The present article portrays the necessary actions and care to be taken while considering delay condonation pleas by State which was held by the Apex Court in its judgment recently. In the case of The State of Manipur vs Koting Lamkang, appeal was filed before the Supreme Court against judgment and order of the Manipur High Court whereby the High Court had refused the prayer condonation of delay of 312 days in preferring the Regular First Appeal.
The Sc has observed that whole considering the delay in condonation pleas filed by State, the Courts should be conscious of the bureaucratic delays and the slow pace in reaching a government decision and the routine way of deciding whether the State should prefer an appeal against a judgment adverse to it.
The State had submitted that they made a bonafide mistake in preferring the appeal against the order and decree before a wrong forum. So the SC has held that in the present case where the Court while allowing the appeal held that it was necessary for the court to be conscious of the bureaucratic delay and the necessary action should have been taken.
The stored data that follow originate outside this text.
(* ===== verification/Profile.v ===== *)
(** * Identity profile history

    [packages/mesh-identity/src/identityProfile.ts]: an append-only history of
    signed edits of a name, a photo and service pins, with causal contexts,
    that devices merge without coordination.  Operations stay JSON values, as
    they are signed and compared; [readIdentityProfileState] is what makes them
    trustworthy. *)
From stdpp Require Import base numbers list sorting strings sets.
From Stdlib Require Import ZArith NArith Lia.
From S2P Require Import Prelude Unicode Json Js Base64 Digest Dates Envelope Certificates Authority ProfileValue.
Local Open Scope js_scope.

Definition maxOperations : nat := 512.
Definition maxContextEntries : nat := 256.
Definition maxStateBytes : N := 1048576.

Record IdentityProfileState := mkProfileState {
  profile_personId : list N;
  profile_operations : list value;
  profile_legacy : list value }.

Definition profile_value (state : IdentityProfileState) : value :=
  Obj [(js "version", Num (Int 1)); (js "personId", Str (profile_personId state));
       (js "operations", Arr (profile_operations state)); (js "legacy", Arr (profile_legacy state))].

(** What an operation says; the defaults are never used on one that was verified. *)
Definition textOf (v : value) : list N := match v with Str s => s | _ => [] end.
Definition intOf (v : value) : Z := match v with Num (Int z) => z | _ => 0%Z end.
Definition opPayload (operation : value) : value := operation.["signed"].["payload"].
Definition opDevice (operation : value) : list N := textOf (opPayload operation).["deviceId"].
Definition opCounter (operation : value) : Z := intOf (opPayload operation).["counter"].
Definition opContext (operation : value) : value := (opPayload operation).["context"].
Definition opField (operation : value) : list N := textOf (opPayload operation).["field"].
Definition opSupersedes (operation : value) : list (list N) := map textOf (items (opPayload operation).["supersedesLegacy"]).
Definition legacyKey (observation : value) : list N := textOf observation.["id"].

(** [context[actor] ?? 0].  The counts of an operation that was verified are
    numbers; an entry that is none, which only unverified data has, counts as 0 here,
    where JavaScript would coerce it. *)
Definition clockAt (context : value) (actor : list N) : Z := intOf (getOpt actor context).

Definition operationId (operation : value) : list N := opDevice operation ++ js ":" ++ intText (opCounter operation).

Definition precedes (before after : value) : bool :=
  (opCounter before <=? clockAt (opContext after) (opDevice before))%Z.

Definition isPersonId (v : value) : bool := match v with Str s => digest43 s | _ => false end.

Definition emptyIdentityProfileState (person : value) : result IdentityProfileState :=
  match person with
  | Str personId => if digest43 personId then Ok (mkProfileState personId [] []) else Throw "Invalid identity profile person"
  | _ => Throw "Invalid identity profile person"
  end.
The Supreme Court however allowing the appeal held that while concluding as above, it was necessary for the court to also be conscious of the bureaucratic delay and the slow pace in reaching a Government decision and the routine way of deciding whether the State should prefer an appeal against a judgment adverse to it. Even while observing that the law of limitation would harshly affect the party, the court felt that the delay in the appeal filed by the State, should not be condoned. Regard should be had in similar such circumstances to the impersonal nature of the Government’s functioning where individual officers may fail to act responsibly. This in turn, would result in injustice to the institutional interest of the State. If the appeal filed by State are lost for individual default, those who are at fault, will not usually be individually affected.
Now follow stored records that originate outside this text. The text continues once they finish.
Lemma sign_certificate key person device public signer :
  exists certificate, signEnvelope key (certificate_payload person device public) signer (js "MATCH/1") = Ok certificate /\
    certificate.["payload"] = certificate_payload person device public /\ certificate.["signerKeyId"] = Str signer /\
    exists h, certificateHash certificate = Ok h.
Proof.
  unfold signEnvelope. assert (captureEnvelopePayload (certificate_payload person device public) = Ok (certificate_payload person device public)) as ->.
  { unfold captureEnvelopePayload. by rewrite capture_solid. }
  cbn [mbind result_bind].
  destruct (canonical_solid (fun a b => (compareCanonicalKeys a b <=? 0)%Z) (certificate_payload person device public) eq_refl) as [t Ht].
  unfold canonicalizeSignatureJson. rewrite Ht. cbn [mbind result_bind].
  eexists. split; [reflexivity|]. split; [done|]. split; [done|]. unfold certificateHash, canonicalizeJson.
  match goal with |- context [canonicalizeJsonWithOrder str_leb ?v] => destruct (canonical_solid str_leb v eq_refl) as [t' ->] end. by eexists.
Qed.

Lemma new_profile seed name entropy :
  length seed = 32%nat -> length entropy = 32%nat ->
  exists profile, profileFromIdentitySeedForDevice seed name entropy = Ok profile /\
    personId (local_identity profile) = sha256Base64Url (getPublicKey seed) /\
    publicKey (local_identity profile) = toBase64Url (getPublicKey seed) /\
    verifyDeviceCertificateChain (local_identity profile) (js "MATCH/1") (local_deviceId profile) [local_certificate profile]
    = Ok (Str (local_publicKey profile)) /\
    (exists key, local_identityKey profile = Some key /\ ed_public key = getPublicKey seed /\
      exportPkcs8 key = ED25519_PKCS8_PREFIX ++ seed) /\
    local_publicKey profile = toBase64Url (ed_public (local_deviceKey profile)).
Proof.
  intros Hs He. unfold profileFromIdentitySeedForDevice. rewrite Hs, He. cbn [Nat.eqb negb].
  set (deviceSeed := hkdf entropy (js "device")). assert (length deviceSeed = 32%nat) as Hd by apply hkdf_length.
  destruct (import_seed seed Hs) as (ik & Hik & Hip & Hie), (import_seed deviceSeed Hd) as (dk & Hdk & Hdp & _).
  unfold importEd25519Private. rewrite Hik, Hdk. cbn [mbind result_bind].
  set (person := sha256Base64Url (getPublicKey seed)). set (device := sha256Base64Url (getPublicKey deviceSeed)).
  destruct (sign_certificate ik person device (toBase64Url (getPublicKey deviceSeed)) person) as (c & Hc & Hpay & Hsig & h & Hh).
  rewrite Hc. cbn [mbind result_bind]. eexists. split; [reflexivity|].
  cbn [local_identity local_deviceId local_certificate local_publicKey local_identityKey local_deviceKey personId publicKey].
  split_and!; [done|done| |by exists ik|by rewrite Hdp].
  set (identity := mkIdentity person (toBase64Url (getPublicKey seed)) name).
  assert (stated identity c device) as Hst.
  { unfold stated. rewrite Hpay. split_and!; try done. by apply publicKeyId_of. }
  assert (payloadId c = Ok (Str device)) as Hpid.
  { assert (exists ms, c = Obj ms /\ member (js "payload") ms = certificate_payload person device (toBase64Url (getPublicKey deviceSeed))) as (ms & -> & Hm).
    { destruct c; try done. cbn in Hpay. eauto. }
    unfold payloadId. cbn [get mbind result_bind]. rewrite Hm. done. }
  assert (catalog [c]) as Hcat by (apply (catalog_check [c] [device] [h]); cbn; rewrite ?Hpid, ?Hh; [done..|apply NoDup_singleton|apply NoDup_singleton]).
  rewrite (verifyDevice_exact identity (js "MATCH/1") [c] Hcat 1 c device); [by rewrite Hpay|by apply publicKeyId_of|cbn; lia|].
  apply certified_root; [left|done|by rewrite Hpay|done|]. cbn [publicKey identity]. rewrite <-Hip. by eapply sign_verifies.
Qed.
End Facts.

(** ** Parameters to run the definitions with *)
#[local] Instance toySeedKeys : SeedKeys (H := toyEd25519).
Proof.
  refine {| importPkcs8 := fun bytes => Ok (drop 16 bytes) : result (@CryptoKey toyEd25519);
    exportPkcs8 := fun key : @CryptoKey toyEd25519 => ED25519_PKCS8_PREFIX ++ key;
    getPublicKey := fun seed => toyPublic (List.last seed 0%N); hkdf := fun entropy _ => checksum entropy |}.
  - intros. unfold checksum. by rewrite !length_map, length_seq.
  - intros seed _. exists seed. by rewrite drop_app_length'.
Defined.

Definition toyEncrypt (key iv aad text : list N) : list N := text ++ take 16 (checksum (key ++ iv ++ aad)).
Definition toyDecrypt (key iv aad ciphertext : list N) : option (list N) :=
  let text := take (length ciphertext - 16) ciphertext in
  if bool_decide (ciphertext = toyEncrypt key iv aad text) then Some text else None.

Lemma checksum_tag bytes : length (take 16 (checksum bytes)) = 16%nat.
Proof. unfold checksum. rewrite length_take, !length_map, length_seq. done. Qed.

#[local] Instance toyWrapping : Wrapping.
Proof.
  refine {| WrapKey := list N; pbkdf2 := fun secret salt => checksum (secret ++ salt); aesEncrypt := toyEncrypt; aesDecrypt := toyDecrypt |}.
  - intros key iv aad text _. unfold toyDecrypt, toyEncrypt. rewrite length_app, checksum_tag, Nat.add_sub.
    rewrite take_app_length. by rewrite bool_decide_eq_true_2.
  - intros. unfold toyEncrypt. by rewrite length_app, checksum_tag.
  - intros key iv aad text Hb. apply Forall_app. split; [done|]. apply Forall_take, (sha256_bytes (Sha256 := checksumSha256)).
Defined.

#[local] Instance toyWords : Words :=
  {| validateMnemonic := fun _ => false; effLongWords := [js "acid"; js "bald"; js "cage"; js "dart"]; toLowerCase := fun text => text |}.

Module RecoverySample.
Definition words : list N := js "acid bald cage dart".
Definition random : Entropy := mkEntropy (replicate 32 5%N) (replicate 32 6%N) (replicate 16 7%N) (replicate 12 8%N).
Definition created : result (LocalProfile * list N * value) :=
  createRecoverableIdentity (H1 := checksumSha256) (H2 := toyEd25519) (js "legacy") (js "Ada") words random.
Lemma creates : isOk created = true.
Proof. vm_compute. reflexivity. Qed.
End RecoverySample.

Definition goodEntropy (random : Entropy) : Prop :=
  Forall isByte (random_seed random) /\ validRandom (random_salt random) (random_iv random).

(** A new profile is certified: from a seed and device entropy of 32 bytes a
    profile is made, its device key hashes to its device id, and its own
    certificate alone is a chain from that device to the identity, whose id is
    the digest of the seed's public key. *)
Theorem new_profile_certified `{Sha256} `{Ed25519} `{!SeedKeys} seed name entropy :
  length seed = 32%nat -> length entropy = 32%nat ->
  exists profile, profileFromIdentitySeedForDevice seed name entropy = Ok profile /\
    personId (local_identity profile) = sha256Base64Url (getPublicKey seed) /\
    verifyDeviceCertificateChain (local_identity profile) (js "MATCH/1") (local_deviceId profile) [local_certificate profile]
    = Ok (Str (toBase64Url (ed_public (local_deviceKey profile)))).
Proof.
  intros Hs He. destruct (new_profile seed name entropy Hs He) as (profile & Hp & Hid & _ & Hv & _ & Hk).
  exists profile. rewrite Hk in Hv. done.
Qed.

Lemma new_profile_certified_witness :
  exists profile, profileFromIdentitySeedForDevice (H1 := checksumSha256) (H2 := toyEd25519) (replicate 32 5%N) (js "Ada") (replicate 32 6%N) = Ok profile.
Proof.
  destruct (new_profile_certified (H := checksumSha256) (H0 := toyEd25519) (replicate 32 5%N) (js "Ada") (replicate 32 6%N) eq_refl eq_refl)
    as (profile & Hp & _). by exists profile.
Defined.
The court also distinguished that, as per the impugned order which was appealed against, the State of Manipur, the Director General of Police and the Commandant of 8th battalion of Manipur rifles, are to vacate and handover a property projected to be an area of strategic importance. If consideration of the RFA is not permitted on strategically sensitive case involving security, in the ultimate analysis, the public interest is likely to suffer, the Bench held.
Thus, the Court held that if the Appeal filed by State are lost because of individual default then those who are at fault, will not usually be discretely affected.